Friday, November 18 at 8 p.m.; $17 advance, $19 day of show
Flamenco guitarist, composer, and performer Gary Meyers didn’t grow up immersed in the exotic rhythms of Andalusia, but he intuitively taps into the Spanish spirit to perform this storied traditional music with reverence and dazzling virtuosity.
“Dirty Flamenco – Gary Meyers” appeals to fans of world music, guitar enthusiasts, and those who want to be whisked away to the calm of the beach. Gary’s sultry musicality has garnered favorable comparisons to contemporary artists such as Jesse Cook, Johannes Linstead, Gipsy Kings and Ottmar Liebert. Live, Gary is an intuitive performer with a command of flamenco and rhumba traditions who eases between set melodies and improvisatory flights of fancy to heighten the entertainment experience.

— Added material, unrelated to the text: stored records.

(* ===== verification/MbrDisk.v ===== *)
(** * MBR on a device: when the writer accepts a table, and what it leaves

    [mbr_accepts] are the conditions under which [write_mbr_assigning_slots]
    succeeds; [write_mbr_cases] proves that they are exact, that a refusal
    leaves the device alone, and that a success changes sector 0 and nothing
    else. *)
From S2P Require Import Prelude Bytes Device Table Rules Slots Mbr MbrCodec.
From S2P Require Gpt Probe.

(** ** Sorted spans: neighbours are enough *)
Lemma neighbours_clash_sorted spans : sorted_by pair_leb spans → spans_forward spans →
  neighbours_clash spans = false ↔ disjoint_spans spans.
Proof.
  unfold sorted_by, spans_forward. induction 1 as [|a spans Hs IH Ha]; intros Hf.
  { split; [intros _; apply disjoint_spans_nil|done]. }
  apply Forall_cons in Hf as [Hfa Hf]. specialize (IH Hf). rewrite disjoint_spans_cons.
  destruct spans as [|b spans]; cbn [neighbours_clash].
  { split; [|done]. intros _. split; [constructor|apply disjoint_spans_nil]. }
  rewrite orb_false_iff. split.
  - intros [Hab Hn]. apply IH in Hn. split; [|done]. apply list.Forall_forall. intros x Hx [Ho1 Ho2].
    assert (b.1 ≤ x.1); [|lia]. apply elem_of_cons in Hx as [->|Hx]; [done|].
    apply StronglySorted_inv in Hs as [_ Hb]. by apply pair_leb_fst, (Forall_in _ _ _ Hb).
  - intros [Hov Hd]. split; [|by apply IH]. apply Forall_cons in Hov as [Hab _], Ha as [Hle _], Hf as [Hfb _].
    apply pair_leb_fst in Hle. destruct (Z.leb_spec b.1 a.2); [|done]. exfalso. apply Hab. split; lia.
Qed.

Lemma sorted_clash spans : spans_forward spans →
  neighbours_clash (sort_by pair_leb spans) = false ↔ disjoint_spans spans.
Proof.
  intros Hf. rewrite neighbours_clash_sorted.
  - by rewrite (sort_by_perm pair_leb spans).
  - apply sort_by_sorted; [apply pair_leb_total|apply pair_leb_trans].
  - unfold spans_forward. by rewrite sort_by_perm.
Qed.

(** ** Validation *)
Lemma validate_mbr_spec p total : partition_typed p →
  validate_mbr_partition p total = Ok tt ↔ mbr_valid total p.
Proof.
  intros Ht. unfold validate_mbr_partition, mbr_valid. destruct (p_kind p) as [|t a|] eqn:Ek.
  1,3: split; [done|intros ((? & ? & ?) & _); done].
  cbn [mbind Result_bind]. split.
  - intros H. inv_ok. destruct x1 as [s e]. inv_ok.
    apply span_of_inv in Hx1 as (Hsp & Hl & Hend); [|done]. unfold span_of in Hsp.
    injection Hsp as -> ->. subst. zbool. naive_solver lia.
  - intros (_ & Hl & Ha & Hb & [Hs1 Hs2] & Hn & Hend & Htot).
    rewrite refuse_no by lia. rewrite refuse_no by (by rewrite Ha, Hb).
    rewrite (span_of_spec p Ht Hl Hend). cbn [mbind Result_bind span_of].
    rewrite refuse_no by lia. rewrite refuse_no by lia.
    rewrite checked_add_ok by done. cbn [ok_or mbind Result_bind]. unfold refuse_if.
    by rewrite (proj2 (Z.ltb_ge _ _)) by lia.
Qed.

Lemma mbr_spans_cases ps total : Forall partition_typed ps →
  match mbr_spans ps total with
  | Ok spans => Forall (mbr_valid total) ps ∧ spans = map span_of ps
  | Err _ => ¬ Forall (mbr_valid total) ps
  end.
Proof.
  intros Ht. apply (collectM_all _ (mbr_valid total) span_of). intros p Hp.
  pose proof (Forall_in _ _ _ Ht Hp) as Htp. pose proof (validate_mbr_spec p total Htp) as Hv.
  destruct (validate_mbr_partition p total) as [[]|e]; cbn [mbind Result_bind].
  - assert (mbr_valid total p) as Hval by by apply Hv.
    pose proof Hval as (_ & ? & _ & _ & _ & _ & ? & _). by rewrite (span_of_spec p Htp).
  - intros Hval. apply Hv in Hval. discriminate.
Qed.

(** The spans of preserved entries run forwards. *)
Lemma reserved_forward rs : Forall reserved_typed4 rs → spans_forward (omap reserved_span rs).
Proof.
  intros Ht. apply list.Forall_forall. intros s (r & Hin & Hr)%list_elem_of_omap.
  destruct (Forall_in _ _ _ Ht Hin) as (_ & Hl & Hb).
  pose proof (le32_bound (r_bytes r) 12 Hb ltac:(lia) ltac:(lia)) as [? _].
  unfold reserved_span in Hr. unfold layout.SECTOR_COUNT in *. repeat case_match; simplify_eq. cbn. lia.
Qed.

(** The conditions under which a table is written. *)
Record mbr_accepts (ps : list Partition) (rs : list ReservedEntry) (total : Z) : Prop := {
  macc_count : zlen ps + zlen rs ≤ 4;
  macc_size : SECTOR_SIZE ≤ total;
  macc_valid : Forall (mbr_valid total) ps;
  macc_disjoint : disjoint_spans (map span_of ps ++ omap reserved_span rs);
  macc_slots : NoDup (map r_slot rs ++ recorded ps) ∧ Forall (slot_in 4) (map r_slot rs ++ recorded ps);
}.

Section device.
Context {D : Type} `{!BlockDevice D} `{!DeviceLaws D}.
Context (ps : list Partition) (rs : list ReservedEntry).
Context (Hps : Forall partition_typed ps) (Hrs : Forall reserved_typed4 rs).

(** What a successful write did: sector 0 is a table of the partitions and
    the preserved entries, and the rest of the device is as it was. *)
Record mbr_written (d d' : D) (slots sector : list Z) : Prop := {
  mwr_accepts : mbr_accepts ps rs (size_bytes d);
  mwr_slots : assignment ps 4 (map r_slot rs) slots;
  mwr_table : mbr_table (bslice (image d) 0 512) rs ps slots sector;
  mwr_image : dev_with_image d d' (bput (image d) 0 sector);
}.

Lemma mbr_slots_nonneg : slots_nonneg ps.
Proof.
  intros p s Hp Hs. pose proof (Forall_in _ _ _ Hps Hp) as [_ _ _ _ _ Ht].
  rewrite Hs in Ht. apply Ht.
Qed.

Lemma valid_spans_forward total : Forall (mbr_valid total) ps →
  spans_forward (map span_of ps ++ omap reserved_span rs).
Proof.
  intros Hv. apply Forall_app. split; [|by apply reserved_forward].
  apply Forall_map, list.Forall_forall. intros p Hp.
  apply span_forward; [exact (Forall_in _ _ _ Hps Hp)|apply (Forall_in _ _ _ Hv Hp)].
Qed.
(** C28: What [parse_header_block] accepts: a signature, a header size within
    the block, a checksum that matches the header with its checksum field
    cleared, a 1.x revision, and an entry array small and regular enough that
    its byte length cannot overflow; the header's fields are the block's. *)
Theorem parse_header_sound `{!Crc32} (sector : list Z) (h : Header) :
  bytes_ok sector → parse_header_block sector = Ok h →
  512 ≤ zlen sector ∧ bslice sector 0 8 = Gpt.SIGNATURE ∧
  92 ≤ header_size h ≤ zlen sector ∧ header_size h = le32 sector 12 ∧
  header_crc32 h = le32 sector 16 ∧
  crc32_hash (bput (bslice sector 0 (header_size h)) 16 (zeros 4)) = header_crc32 h ∧
  le32 sector 8 / 2 ^ 16 = 1 ∧
  my_lba h = le64 sector 24 ∧ alternate_lba h = le64 sector 32 ∧
  first_usable_lba h = le64 sector 40 ∧ last_usable_lba h = le64 sector 48 ∧
  disk_guid h = bslice sector 56 72 ∧ partition_entry_lba h = le64 sector 72 ∧
  num_partition_entries h = le32 sector 80 ∧ partition_entry_size h = le32 sector 84 ∧
  partition_entry_array_crc32 h = le32 sector 88 ∧
  0 ≤ num_partition_entries h ≤ 4096 ∧
  (∃ k, 0 ≤ k ≤ 5 ∧ partition_entry_size h = 128 * 2 ^ k).
Proof.
  intros Hb Hp. unfold parse_header_block in Hp. inv_ok. subst h. zbool. cbn.
  apply bytes_eqb_true in Hx0. unfold SECTOR_SIZE in Hx.
  pose proof (le32_bound sector 80 Hb ltac:(lia) ltac:(lia)) as [? _].
  rewrite Z.shiftr_div_pow2 in Hx3 by lia.
  unfold header_offsets.SIGNATURE, header_offsets.HEADER_SIZE, header_offsets.HEADER_CRC32,
    header_offsets.REVISION, header_offsets.NUM_PARTITION_ENTRIES,
    header_offsets.PARTITION_ENTRY_SIZE in *.
  split_and!; try done; try lia.
  - unfold bzero in Hx2. change (16 + 4 - 16) with 4 in Hx2.
    rewrite (bslice_full (bput _ _ _)) in Hx2; [done|].
    rewrite zlen_bput; rewrite ?zlen_bslice; rewrite ?zlen_zeros; lia.
  - by apply entry_size_power.
Qed.
(* ===== verification/Fmt.v ===== *)
(** * The messages' formatting

    What the source's messages use of [std::fmt]: texts as UTF-8, [{:#x}],
    [{:#010x}] and the [{:?}] of a list of numbers and of a text.  Which
    characters a text's [{:?}] shows as they are is decided, past ASCII, by the
    standard library's Unicode tables: [CharTables]. *)
From S2P Require Import Prelude Bytes Device Table Utf8.

(** [fs_core::Error]'s own [Display]. *)
Class FsDisplay := fs_display : FsError → string.

(** ** Texts *)
Definition as_bytes (text : list Z) : list Z := text ≫= encode_utf8.

(** A text inside a message. *)
Definition show (text : list Z) : string :=
  String.string_of_list_ascii (map (λ b, Ascii.ascii_of_N (Z.to_N b)) (as_bytes text)).

(** ** Numbers *)
Definition hex_digit (d : Z) : string := show [if d <? 10 then 48 + d else 87 + d].
Fixpoint hex_digits (fuel : nat) (z : Z) (acc : string) : string :=
  match fuel with
  | O => acc
  | S fuel =>
      let acc := hex_digit (z mod 16) +:+ acc in
      if z <? 16 then acc else hex_digits fuel (z / 16) acc
  end.

(** [{:#x}], of at most 64 bits. *)
Definition hex (z : Z) : string := "0x" +:+ hex_digits 16 z "".

(** [{:#010x}]: eight digits at least. *)
Definition hex_padded (z : Z) : string :=
  let digits := hex_digits 16 z "" in
  "0x" +:+ show (replicate (8 - String.length digits) 48) +:+ digits.

Definition show_bool (b : bool) : string := if b then "true" else "false".

(** [{:?}] of a list of numbers. *)
Definition debug_list (l : list Z) : string := "[" +:+ entry_issue.join ", " (map pretty l) +:+ "]".

(** ** [{:?}] of a text *)
Class CharTables := char_printable : Z → bool.

Definition escaped (c : Z) : string := show [92; c].

Definition debug_char `{!CharTables} (c : Z) : string :=
  if c =? 0 then escaped 48
  else if c =? 9 then escaped 116
  else if c =? 13 then escaped 114
  else if c =? 10 then escaped 110
  else if (c =? 34) || (c =? 92) then escaped c
  else if (if c <? 0x80 then (0x20 <=? c) && (c <? 0x7F) else char_printable c) then show [c]
  else escaped 117 +:+ "{" +:+ hex_digits 16 c "" +:+ "}".

Definition debug_str `{!CharTables} (text : list Z) : string :=
  show [34] +:+ foldr String.append "" (map debug_char text) +:+ show [34].

Example hex_samples : hex 0 = "0x0" ∧ hex 0xbeef = "0xbeef" ∧ hex_padded 0xbeef = "0x0000beef".
Proof. vm_compute. done. Qed.

Example debug_samples `{!CharTables} :
  debug_list [3; 1] = "[3, 1]" ∧
  debug_str (ascii_bytes "a'" ++ [34; 10; 0x7F]) = show [34; 97; 39; 92; 34; 92; 110] +:+ show [92] +:+ "u{7f}" +:+ show [34].
Proof. vm_compute. done. Qed.

(** Tables that escape everything past ASCII, for concrete inputs. *)
Module AsciiOnly.
#[export] Instance ascii_only : CharTables := λ _, false.
End AsciiOnly.
(* ===== verification/MdStripe.v ===== *)
(** * Reading a chunk of a striped array, whole or degraded

    What the members of a RAID4, 5, 6 or 10 array must hold for the array's
    bytes to be [L] ([parity_holds], [raid10_holds]), and the proof that
    [read_chunk] returns them while no more members are missing than the level
    allows: through P, through Q, and through both. *)
From S2P Require Import Prelude Bytes Device Gf256 MdLayout MdRows Md MdRead.

(** ** Buffers as functions *)

(** [len] bytes of [f] from [off]. *)
Definition bytes_of (f : Z → Z) (off len : Z) : list Z := map (λ j, f (off + j)) (seqZ 0 len).

Lemma bytes_of_eq f a g b len : (∀ j, 0 ≤ j < len → f (a + j) = g (b + j)) →
  bytes_of f a len = bytes_of g b len.
Proof.
  intros H. apply map_ext_in. intros j Hj%list_elem_of_In%elem_of_seqZ. apply H. lia.
Qed.

Lemma zlen_bytes_of f a len : 0 ≤ len → zlen (bytes_of f a len) = len.
Proof. intros. unfold bytes_of. by rewrite zlen_map, zlen_seqZ. Qed.

Lemma bytes_of_zeros a len : zeros len = bytes_of (λ _, 0) a len.
Proof.
  unfold zeros, bytes_of. rewrite <- (length_seqZ 0 len).
  induction (seqZ 0 len) as [|x l IH]; cbn; [done|]. by rewrite IH.
Qed.

Lemma zip_with_map_same {A} (h : Z → Z → Z) (f g : A → Z) l :
  zip_with h (map f l) (map g l) = map (λ x, h (f x) (g x)) l.
Proof. induction l as [|x l IH]; cbn; [done|]. by rewrite IH. Qed.

Lemma xor_into_bytes f g a b len :
  xor_into (bytes_of f a len) (bytes_of g b len) =
  bytes_of (λ j, Z.lxor (f (a + j)) (g (b + j))) 0 len.
Proof. apply zip_with_map_same. Qed.
(* ===== verification/MdScan.v ===== *)
(** * Sorting devices into arrays, and choosing the members

    [scan] puts every device in exactly one place and groups by array; an
    assembled array's members are current members of its newest superblock's
    array, each in the slot its own superblock names. *)
From S2P Require Import Prelude Bytes Device MdLayout Md MdAssemble.

Section scan.
Context {R : Type} `{!BlockRead R}.

(** [dev], given at some position, carries superblock [sb]. *)
Definition carries (dev : R) (sb : MdSuperblock) : Prop :=
  ∃ i, read_superblock_of dev i = Ok (Some sb).

(** A group's members carry its UUID, and its superblock is the newest. *)
Record group_ok (g : MdGroup R) : Prop := {
  go_lead : ∃ dev, dev ∈ g_members g ∧ carries dev (g_superblock g);
  go_uuid : array_uuid (g_superblock g) = g_array_uuid g;
  go_members : ∀ dev, dev ∈ g_members g → ∃ sb, carries dev sb ∧
    array_uuid sb = g_array_uuid g ∧ events sb ≤ events (g_superblock g);
}.

Definition members_of (gs : list (MdGroup R)) : list R := concat (map g_members gs).

(** Every device a scan has taken in. *)
Definition devices_of (s : MdScan R) : list R :=
  members_of (arrays s) ++ others s ++ map fst (refused s).

Record scan_ok (s : MdScan R) : Prop := {
  so_groups : ∀ g, g ∈ arrays s → group_ok g;
  so_apart : NoDup (map g_array_uuid (arrays s));
}.

Lemma join_group_members (gs : list (MdGroup R)) dev sb :
  members_of (join_group gs dev sb) ≡ₚ dev :: members_of gs.
Proof.
  unfold members_of. induction gs as [|g gs IH]; cbn; [done|].
  destruct (bytes_eqb _ _); cbn; [|by rewrite IH, Permutation_middle].
  rewrite <- app_assoc. cbn. by rewrite Permutation_middle.
Qed.

Lemma join_group_uuids (gs : list (MdGroup R)) dev sb u : u ∈ map g_array_uuid (join_group gs dev sb) →
  u ∈ map g_array_uuid gs ∨ (u = array_uuid sb ∧ array_uuid sb ∉ map g_array_uuid gs).
Proof.
  induction gs as [|g gs IH]; cbn.
  { intros ->%list_elem_of_singleton. right. split; [done|apply not_elem_of_nil]. }
  unfold bytes_eqb. case_bool_decide as E; cbn; [set_solver|].
  intros [->|Hu]%elem_of_cons; [set_solver|]. destruct (IH Hu) as [|[-> Hn]]; [set_solver|].
  right. split; [done|]. apply not_elem_of_cons. by split.
Qed.

Lemma join_group_apart (gs : list (MdGroup R)) dev sb :
  NoDup (map g_array_uuid gs) → NoDup (map g_array_uuid (join_group gs dev sb)).
Proof.
  induction gs as [|g gs IH]; cbn; [intros _; apply NoDup_singleton|].
  intros [Hg Hgs]%NoDup_cons. unfold bytes_eqb. case_bool_decide as E; cbn; [by apply NoDup_cons|].
  apply NoDup_cons. split; [|by apply IH].
  intros [Hin|[Hin _]]%join_group_uuids; [done|by rewrite Hin in E].
Qed.

Lemma join_group_ok (gs : list (MdGroup R)) dev sb : carries dev sb →
  (∀ g, g ∈ gs → group_ok g) → ∀ g, g ∈ join_group gs dev sb → group_ok g.
Proof.
  intros Hc Hgs. induction gs as [|h gs IH]; cbn.
  { intros g ->%list_elem_of_singleton. constructor; cbn; [|done|].
    - exists dev. split; [set_solver|done].
    - intros d ->%list_elem_of_singleton. exists sb. split_and!; [done|done|lia]. }
  destruct (Hgs h ltac:(set_solver)) as [(d0 & Hd0 & Hc0) Hu Hm].
  unfold bytes_eqb. case_bool_decide as E; intros g [->|Hg]%elem_of_cons;
    [|apply Hgs; set_solver|apply Hgs; set_solver|apply IH; [intros; apply Hgs|]; set_solver].
  destruct (Z.ltb_spec (events (g_superblock h)) (events sb)); constructor; cbn; try done.
  - exists dev. split; [set_solver|done].
  - intros d [Hd| ->%list_elem_of_singleton]%elem_of_app.
    + destruct (Hm d Hd) as (s & ? & ? & ?). exists s. split_and!; [done|done|lia].
    + exists sb. split_and!; [done|done|lia].
  - exists d0. split; [set_solver|done].
  - intros d [Hd| ->%list_elem_of_singleton]%elem_of_app; [by apply Hm|].
    exists sb. split_and!; [done|done|lia].
Qed.

Lemma scan_one_devices s i dev : devices_of (scan_one s (i, dev)) ≡ₚ devices_of s ++ [dev].
Proof.
  unfold scan_one, devices_of.
  destruct (read_superblock_of dev i) as [[sb|]|e]; cbn [arrays others refused].
  - rewrite join_group_members. cbn. rewrite Permutation_cons_append. by rewrite <- !app_assoc.
  - rewrite <- !app_assoc. do 2 apply Permutation_app_head. apply Permutation_app_comm.
  - rewrite map_app. cbn. by rewrite <- !app_assoc.
Qed.

Lemma scan_one_ok s i dev : scan_ok s → scan_ok (scan_one s (i, dev)).
Proof.
  intros [Hg Ha]. unfold scan_one.
  destruct (read_superblock_of dev i) as [[sb|]|e] eqn:E; constructor; cbn [arrays]; try done.
  - apply join_group_ok; [by exists i|done].
  - by apply join_group_apart.
Qed.

Lemma scan_loop xs s : scan_ok s →
  scan_ok (foldl scan_one s xs) ∧ devices_of (foldl scan_one s xs) ≡ₚ devices_of s ++ map snd xs.
Proof.
  revert s. induction xs as [|[i dev] xs IH]; intros s Hs; cbn [foldl map snd].
  { by rewrite app_nil_r. }
  destruct (IH _ (scan_one_ok s i dev Hs)) as [Hok Hd]. split; [done|].
  by rewrite Hd, scan_one_devices, <- app_assoc.
Qed.

Lemma enumerate_snd {A} (l : list A) : map snd (enumerate l) = l.
Proof.
  unfold enumerate. assert (length l ≤ length (seqZ 0 (zlen l)))%nat as H.
  { rewrite length_seqZ. unfold zlen. lia. }
  revert H. generalize (seqZ 0 (zlen l)). induction l as [|x l IH]; intros [|i ks] H; cbn in *;
    [done|done|lia|]. rewrite IH; [done|lia].
Qed.
End scan.

(** ** Members of an assembled array *)
Section members.
Context {R : Type} `{!BlockRead R} `{!ReadLaws R}.

(** Slot [slot] holds [m] for a reason: its device carries a superblock that
    names the slot, is as new as [newest], and is not being rebuilt. *)
Definition rightful (devices : list R) (newest : Z) (slot : Z) (m : Member R) : Prop :=
  ∃ sb, m_dev m ∈ devices ∧ carries (m_dev m) sb ∧ role sb = Active slot ∧
    events sb = newest ∧ Z.land (feature_map sb) FEATURE_RECOVERY_OFFSET = 0 ∧
    m_data_offset m = data_offset sb ∧ m_data_size m = data_size sb.

Definition found_ok (devices : list R) (f : Z * R * MdSuperblock) : Prop :=
  f.1.2 ∈ devices ∧ read_superblock_of f.1.2 f.1.1 = Ok (Some f.2).

Lemma found_devices devices found : collectM read_found (enumerate devices) = Ok found →
  Forall (found_ok devices) found.
Proof.
  intros (os & Hos & ->)%collectM_Ok. apply list.Forall_forall.
  intros f (o & Ho & Hid)%list_elem_of_omap. cbn in Hid. subst o.
  apply list_elem_of_lookup in Ho as [i Hi].
  destruct (Forall2_lookup_r _ _ _ _ _ Hos Hi) as ([member dev] & Hx & Hf).
  unfold read_found in Hf. inv_ok. subst. split; [|done]. cbn.
  rewrite <- (enumerate_snd devices). apply list_elem_of_fmap. exists (member, dev).
  split; [done|]. by eapply list_elem_of_lookup_2.
Qed.

Lemma newest_bound (found : list (Z * R * MdSuperblock)) f : f ∈ found → events f.2 ≤ newest_of found.
Proof.
  unfold newest_of. induction found as [|g found IH]; [by intros ?%not_elem_of_nil|].
  cbn [foldr]. intros [->|Hf]%elem_of_cons; [lia|]. specialize (IH Hf). lia.
Qed.

Lemma place_rightful devices newest n found slots out :
  Forall (found_ok devices) found → Forall (λ f, events f.2 ≤ newest) found →
  Forall (λ f : Z * R * MdSuperblock, sb_typed f.2 (size_bytes f.1.2)) found →
  (∀ slot m, 0 ≤ slot → slots !! Z.to_nat slot = Some (Some m) → rightful devices newest slot m) →
  foldM (place_member n newest) slots found = Ok out →
  ∀ slot m, 0 ≤ slot → out !! Z.to_nat slot = Some (Some m) → rightful devices newest slot m.
Proof.
  revert slots. induction found as [|[[i dev] sb] found IH]; intros slots; cbn [foldM].
  { intros _ _ _ Hs [= <-]. done. }
  intros [[Hd Hr] Hf]%Forall_cons [He Hev]%Forall_cons [Hty Htys]%Forall_cons Hs H. inv_ok.
  apply (IH x); [done|done|done| |done]. clear IH H. cbn [fst snd] in *.
  unfold place_member in Hx.
  destruct (role sb) as [slot0| | |] eqn:Er; [|inv_ok; subst; exact Hs..].
  pose proof (sb_role _ _ Hty slot0 Er) as H0.
  destruct (_ || _) eqn:Eo; [inv_ok; subst; exact Hs|]. apply orb_false_iff in Eo as [E1 E2].
  apply negb_false_iff, Z.eqb_eq in E2. apply Z.ltb_ge in E1.
  destruct (_ <=? _); [inv_ok; subst; exact Hs|].
  assert (x = <[Z.to_nat slot0:=Some (mkMember dev (data_offset sb) (data_size sb))]> slots) as ->
    by (repeat case_match; inv_ok; congruence).
  intros slot m Hsl [(Heq & [= <-] & _)|[_ Hlk]]%list_lookup_insert_Some; [|by apply Hs].
  assert (slot0 = slot) as -> by lia. exists sb. cbn. split_and!; try done; [by exists i|lia].
Qed.

Lemma assemble_rightful devices a : assemble devices = Ok a →
  (∀ slot m, 0 ≤ slot → a_slots a !! Z.to_nat slot = Some (Some m) →
     rightful devices (events (a_superblock a)) slot m) ∧
  (∀ dev sb, dev ∈ devices → (∃ i, devices !! Z.to_nat i = Some dev ∧ 0 ≤ i ∧
       read_superblock_of dev i = Ok (Some sb)) → events sb ≤ events (a_superblock a)) ∧
  ∃ dev, dev ∈ devices ∧ carries dev (a_superblock a).
Proof.
  unfold assemble. intros H. inv_ok. destruct x7 as [[size zones] raid10]. inv_ok. subst a. cbn [a_slots a_superblock].
  pose proof (found_typed _ _ Hx0) as Hty. pose proof (found_devices _ _ Hx0) as Hd.
  unfold lead_of in Hx3. inv_ok.
  destruct (List.find _ x0) as [f|] eqn:Ef; [|done]. cbn in Hx3. injection Hx3 as <-.
  apply find_some in Ef as [Hf Ee]. rewrite <- list_elem_of_In in Hf. apply Z.eqb_eq in Ee.
  rewrite <- Ee in *. split_and!.
  - eapply place_rightful; [done| |done| |done].
    + apply list.Forall_forall. intros g Hg. rewrite Ee. by apply newest_bound.
    + intros slot m _ [? _]%lookup_replicate_1. done.
  - intros dev sb Hdev (i & Hi & Hi0 & Hr).
    assert (∃ g, g ∈ x0 ∧ g.2 = sb) as (g & Hg & <-); [|rewrite Ee; by apply newest_bound].
    apply collectM_Ok in Hx0 as (os & Hos & ->).
    assert (enumerate devices !! Z.to_nat i = Some (i, dev)) as Hen.
    { unfold enumerate. rewrite lookup_zip_with, lookup_seqZ_lt, Hi; cbn; [do 2 f_equal; lia|].
      apply lookup_lt_Some in Hi. unfold zlen. lia. }
    destruct (Forall2_lookup_l _ _ _ _ _ Hos Hen) as (o & Ho & Hread).
    unfold read_found in Hread. rewrite Hr in Hread. cbn in Hread. injection Hread as <-.
    exists (i, dev, sb). split; [|done]. apply list_elem_of_omap. eexists.
    split; [by eapply list_elem_of_lookup_2|done].
  - pose proof (Forall_in _ _ _ Hd Hf) as [Hin Hr]. exists f.1.2. split; [done|by eexists].
Qed.
End members.
Lemma remove_entry s t s' : ref_typed t → Forall partition_typed (partitions s) →
  Forall (λ p, 0 < p_length p ∧ p_start p + p_length p < 2 ^ 64) (partitions s) →
  remove s t = Ok s' → ∃ i, named s t i ∧ (i < length (partitions s))%nat ∧
    map strip (partitions s') = map strip (delete i (partitions s)) ∧
    ∀ j q, delete i (partitions s) !! j = Some q →
      match table_kind s with
      | TableMbr => partitions s' !! j = Some q
      | TableGpt => ∃ b : bool, partitions s' !! j = Some (set_overlap_bit b q) ∧
          (b = true ↔ clashes (map span_of (delete i (partitions s))) j)
      end.
Proof.
  intros Ht Hty Hs Hr. unfold remove in Hr. inv_ok. subst s'. exists x.
  split; [by apply resolve_named|]. destruct (resolve_lookup s t x Ht Hx) as [p Hp].
  split; [by eapply lookup_lt_Some|].
  pose proof (refresh_same (with_partitions s (delete x (partitions s)))) as (_ & _ & _ & _ & Hm).
  split; [by rewrite <- Hm|]. intros j q Hq. destruct (table_kind s) eqn:Ek.
  - apply (refresh_flag (with_partitions s (delete x (partitions s)))); try done; by apply Forall_delete.
  - unfold refresh_overlap_issues. cbn [with_partitions table_kind]. by rewrite Ek.
Qed.

(** ** What a removal frees *)

(** [p] starts and ends on the alignment [add] and [resize] keep. *)
Definition aligned (p : Partition) : Prop :=
  (ALIGNMENT_SECTORS * SECTOR_SIZE | p_start p) ∧ (ALIGNMENT_SECTORS * SECTOR_SIZE | p_length p).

Saturday, November 19 at 8 p.m.; $18 advance, $20 day of show
Rabbi Joe Black has performed for congregations and communities around the world. His recordings and books have received accolades from sources as diverse as American Songwriter Magazine, The New York Times, , Parent’s Choice, The American Library Journal and Kids First: The Coalition for Quality Children’s Video. After an 18 year hiatus from recording, Joe went back into the studio this past December and recorded two new albums of original music: Praying With Our Feet – a collection of Jewish music, and Wire and Wood – new secular songs. He serves as Senior Rabbi at Temple Emanuel in Denver, CO – a position he has held since 2011. Westword recently ran a feature on Rabbi Joe, to learn more about his new albums read the article here.
Sunday, November 20 at 8 p.m.; $20 advance, $22 day of show
Members of one of Colorado’s most popular Celtic folk acts will perform a track-by-track recreation of Bob Dylan’s Blood on the Tracks, a record that marked a creative pinnacle in Bob Dylan’s long and storied musical career. The 1975 album features Dylan classics like “Tangled Up in Blue” and “Shelter from the Storm,” and Avourneen’s live interpretation will mirror the sound and sonic structure of the album.
Saturday, November 26 at 8 p.m.; $15 advance, $17 day of show
It’s a long holiday weekend so be sure to get out of the house and see some live music! Fables of the Fall is a Denver-based end-timey alternative folk quintet. Combining elements of folk-punk, chamber music, metal and more, these Denver-based troubadours of the apocalypse bring a fresh take on folk music. Distance Walk is a Denver-based indie folk quartet. Their immersive and visceral sound is equal parts folk, post punk, old time, and baroque, one that they (half) jokingly call Bootgaze. The band features Olivia Shaw on fiddle, Niki Tredinnick (The Dollhouse Thieves) on vocals, clarinets, and percussion, Seth Fine on guitar, and Barry Osborne on vocals and clawhammer banjo.